Task to carry out.
Some of the lines below need repeating. Reproduce exactly those between the lines holding "match r1 with" and "Proof. vm_compute. reflexivity. Qed.", inclusive.

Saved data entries
────
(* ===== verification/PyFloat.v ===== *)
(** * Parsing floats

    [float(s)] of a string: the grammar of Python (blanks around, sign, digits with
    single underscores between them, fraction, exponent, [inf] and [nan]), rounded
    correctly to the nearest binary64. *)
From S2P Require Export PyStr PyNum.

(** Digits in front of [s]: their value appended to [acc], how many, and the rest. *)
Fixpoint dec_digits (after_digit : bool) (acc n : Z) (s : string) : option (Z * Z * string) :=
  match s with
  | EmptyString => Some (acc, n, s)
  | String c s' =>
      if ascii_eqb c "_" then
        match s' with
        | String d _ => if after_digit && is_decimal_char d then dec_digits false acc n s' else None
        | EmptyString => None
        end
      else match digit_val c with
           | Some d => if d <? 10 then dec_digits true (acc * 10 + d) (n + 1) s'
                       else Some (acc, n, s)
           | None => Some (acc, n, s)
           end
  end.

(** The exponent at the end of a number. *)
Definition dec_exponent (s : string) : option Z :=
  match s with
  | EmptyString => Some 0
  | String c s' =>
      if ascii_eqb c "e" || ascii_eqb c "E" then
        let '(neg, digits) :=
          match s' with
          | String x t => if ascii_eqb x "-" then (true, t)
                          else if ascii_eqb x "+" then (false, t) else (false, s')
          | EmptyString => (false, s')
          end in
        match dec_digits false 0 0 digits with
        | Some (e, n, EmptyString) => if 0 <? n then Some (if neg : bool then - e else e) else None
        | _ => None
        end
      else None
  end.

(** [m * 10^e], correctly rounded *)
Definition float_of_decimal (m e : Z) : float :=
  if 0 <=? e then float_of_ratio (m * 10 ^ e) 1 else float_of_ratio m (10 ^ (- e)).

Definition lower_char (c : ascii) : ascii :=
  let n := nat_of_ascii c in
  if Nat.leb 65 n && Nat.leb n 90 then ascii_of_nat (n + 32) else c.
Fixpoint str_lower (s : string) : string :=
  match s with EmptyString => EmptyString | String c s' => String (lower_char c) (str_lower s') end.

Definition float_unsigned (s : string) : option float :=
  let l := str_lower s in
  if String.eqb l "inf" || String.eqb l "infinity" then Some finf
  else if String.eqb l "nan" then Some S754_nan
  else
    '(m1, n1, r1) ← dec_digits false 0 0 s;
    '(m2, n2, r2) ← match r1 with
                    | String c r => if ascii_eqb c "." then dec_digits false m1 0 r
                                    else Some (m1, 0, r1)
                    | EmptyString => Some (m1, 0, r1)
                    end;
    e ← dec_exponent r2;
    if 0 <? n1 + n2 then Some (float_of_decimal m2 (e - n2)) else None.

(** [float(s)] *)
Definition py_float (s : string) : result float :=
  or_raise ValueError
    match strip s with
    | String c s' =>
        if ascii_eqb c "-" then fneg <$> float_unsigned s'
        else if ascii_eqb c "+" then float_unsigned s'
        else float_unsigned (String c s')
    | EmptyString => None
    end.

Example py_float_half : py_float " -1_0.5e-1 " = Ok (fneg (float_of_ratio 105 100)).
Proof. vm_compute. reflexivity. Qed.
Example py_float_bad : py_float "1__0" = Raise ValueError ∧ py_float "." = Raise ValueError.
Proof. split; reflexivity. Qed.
────
Exercise solution.
    '(m2, n2, r2) ← match r1 with
                    | String c r => if ascii_eqb c "." then dec_digits false m1 0 r
                                    else Some (m1, 0, r1)
                    | EmptyString => Some (m1, 0, r1)
                    end;
    e ← dec_exponent r2;
    if 0 <? n1 + n2 then Some (float_of_decimal m2 (e - n2)) else None.

(** [float(s)] *)
Definition py_float (s : string) : result float :=
  or_raise ValueError
    match strip s with
    | String c s' =>
        if ascii_eqb c "-" then fneg <$> float_unsigned s'
        else if ascii_eqb c "+" then float_unsigned s'
        else float_unsigned (String c s')
    | EmptyString => None
    end.

Example py_float_half : py_float " -1_0.5e-1 " = Ok (fneg (float_of_ratio 105 100)).
Proof. vm_compute. reflexivity. Qed.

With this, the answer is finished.